I want to warn you on wanting to feel "normal" again as many of us have new "normal's" ...your path may change in the pursuit of treatment and you need to understand that now so as not to be disappointed later.
Endometriosis is related to the EDS and MCD is also...it stands for Mast Cell Disease...basically it can cause one with it to over produce histamines and a few other issues but it can explain not only PND, but reflux due to PND and it can affect sleep.
People with EDS can also have intolerance to medications...
I am not sure what MCD is, I will google it..
Thank you for answering, I type so much...it is nice because honestly no one else is listening to me.

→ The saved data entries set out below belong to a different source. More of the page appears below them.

(* ===== verification/ProxyProtocol.v ===== *)
(** The PROXY protocol, versions 1 and 2: the encoders of
    [lib/vey-types/src/net/haproxy/] and the readers of
    [lib/vey-io-ext/src/haproxy/].

    The timer of a reader is the argument [elapsed]: whether it runs out before
    the header is there.  A TCP stream is an event-list reader; [peek] shows the
    bytes that a [read] then takes. *)

From Stdlib Require Import ZArith Lia Strings.Byte.
From stdpp Require Import base list.
From S2P Require Import Prelude Text Reader AsyncIo ReadExt Domain IpAddr Host.

Local Open Scope recv_scope.

Record ProxyAddr : Type := {
  src_addr : SocketAddr;
  dst_addr : SocketAddr
}.

Inductive ProxyProtocolReadError : Type :=
| Proxy_ReadFailed (e : io_error)
| ClosedUnexpected
| ReadTimeout
| InvalidMagicHeader
| Proxy_InvalidVersion (v : Z)
| Proxy_InvalidCommand (c : Z)
| InvalidFamily (f : Z)
| InvalidProtocol (p : Z)
| InvalidDataLength (n : Z)
| InvalidSrcAddr
| InvalidDstAddr.

Inductive ProxyProtocolEncodeError : Type :=
| AddressFamilyNotMatch
| InvalidU16Length
| TotalLengthOverflow
| TooLongTagValue (tag n : Z).

Inductive ProxyProtocolVersion : Type := PV1 | PV2.

Definition ProxyProtocolVersion_from_str (s : bytes) : option ProxyProtocolVersion :=
  if bool_decide (s = bs "1" \/ s = bs "v1" \/ s = bs "V1") then Some PV1
  else if bool_decide (s = bs "2" \/ s = bs "v2" \/ s = bs "V2") then Some PV2
  else None.

(** ** The encoder of version 1 *)

(** What the encoder holds after the call, and the result. *)
Definition V1_encode_tcp (client_addr server_addr : SocketAddr) : bytes * res ProxyProtocolEncodeError bytes :=
  let line family :=
    let buf := family ++ fmt_ip (sa_ip client_addr) ++ bs " " ++ fmt_ip (sa_ip server_addr) ++ bs " " ++
                 fmt_dec (sa_port client_addr) ++ bs " " ++ fmt_dec (sa_port server_addr) ++ [x0d; x0a] in
    (buf, Ok buf) in
  match sa_ip client_addr, sa_ip server_addr with
  | V4 _, V4 _ => line (bs "PROXY TCP4 ")
  | V6 _, V6 _ => line (bs "PROXY TCP6 ")
  | _, _ => ([], Err AddressFamilyNotMatch)
  end.

(** ** The encoder of version 2 *)

Definition V2_MAGIC_HEADER : bytes := [x0d; x0a; x0d; x0a; x00; x0d; x0a; x51; x55; x49; x54; x0a].
Definition V2_BUF_CAP : Z := 536.
Definition V2_HDR_LEN : Z := 16.
Definition BYTE_13_PROXY : Z := Z.lor 0x20 0x01.
Definition BYTE14_TCP4 : Z := Z.lor 0x10 0x01.
Definition BYTE14_TCP6 : Z := Z.lor 0x20 0x01.

Definition PP2_TYPE_CUSTOM_UPSTREAM : Z := 0xe0.
Definition PP2_TYPE_CUSTOM_TLS_NAME : Z := 0xe1.
Definition PP2_TYPE_CUSTOM_USERNAME : Z := 0xe2.
Definition PP2_TYPE_CUSTOM_TASK_ID : Z := 0xe3.
Definition PP2_TYPE_CUSTOM_PROTOCOL : Z := 0xe4.
Definition PP2_TYPE_CUSTOM_MATCH_ID : Z := 0xe5.
Definition PP2_TYPE_CUSTOM_PAYLOAD_LEN : Z := 0xe6.

Record ProxyProtocolV2Encoder : Type := {
  v2_buf : bytes;
  v2_len : Z
}.

Definition V2Encoder_new : ProxyProtocolV2Encoder := {| v2_buf := replicate (Z.to_nat V2_BUF_CAP) x00; v2_len := 0 |}.

(** A sequence of [self.buf[a..b].copy_from_slice(src)]. *)
Fixpoint copy_all {E} (buf : bytes) (parts : list (Z * Z * bytes)) : res E bytes :=
  match parts with
  | [] => Ok buf
  | (a, b, src) :: parts =>
      let? buf := copy_from_slice buf a b src in
      copy_all buf parts
  end.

I have daily activities now involving doctor appointments, meditation, yoga, reading, writing each day, going out to the library, shopping, or movies with friends on good days. I was doing ballroom dancing but I stopped a month ago due to symptoms. I was in college part time but the semester ended (thankfully as my health was getting worse and now is even worse than end of semester) I am often on the phone dealing with trying to get SSI for disability. I go outside each day, watch the sunrise/sunset. I am effected greatly by heat so I go out for ten minutes at a time and then cool off and drink water inside.These are my daily activities. I rest each day with heat pads, cool packs, self-massage with lotions, do my makeup and get dressed up when I leave the house, I drink a few cups of herbal tea, cook/clean when needed, and have classical music whenever I can turn it on. Just the necessary things sometimes like showering, eating, answering calls...I am overwhelmed.
I want to get off of neurontin as I am having heat flashes and heat intolerance on this medication, and have had in the past. But it helps my depression greatly- although with passing out often I am getting depressed for obvious reasons as I just want to feel "normal" again. My dr who prescribes it is on vacation for the next seven days. When I try going off it, even slowly, I get seizure-like symptoms (yesterday my eyes blink rapidly and then stare open, and have full body convulsions for a couple of seconds, flashing lights, bad headache afterwards and exhausted. Pounding heart in head feeling.... I have trouble forming words and speaking when this happens, and then so much confusion) I think neurontin is making this worse, as I am also on Oxycodone for severe pelvic pain. They want me to get endometriosis surgery this summer as well. When I have been off all medications I have had things like hallucinations, depression, more pain. But being on all of the medication I am on doesn't seem to be a good answer either. =/
Have you been tested for MCD? With the hives it makes me wonder.....
What are your daily activities? You may need to cut some things back a bit to help manage pain and symptoms.
I believe there are meds to help with POTS symptoms.....not having POTS myself I can not say what they might be as I am sure it is adjusted to the individual.
I will see if I can find some info for you.....but if your Drs suspects you have POTS he should be treating you for it......
Yes, my chiari specialist is certain I have POTS, ironically I was too ill the day I had scheduled the tilt table test, and I could not complete the test.
Is there anything I can do about these symptoms possibly?
Have they tested you for POTS? Have you had a tilt table test?
What you describe could be a related condition called POTS-https://en.wikipedia.org/wiki/Postural_orthostatic_tachycardia_syndrome
See if any of this fits and have a Dr test you for this, if for any reason but to rule it out.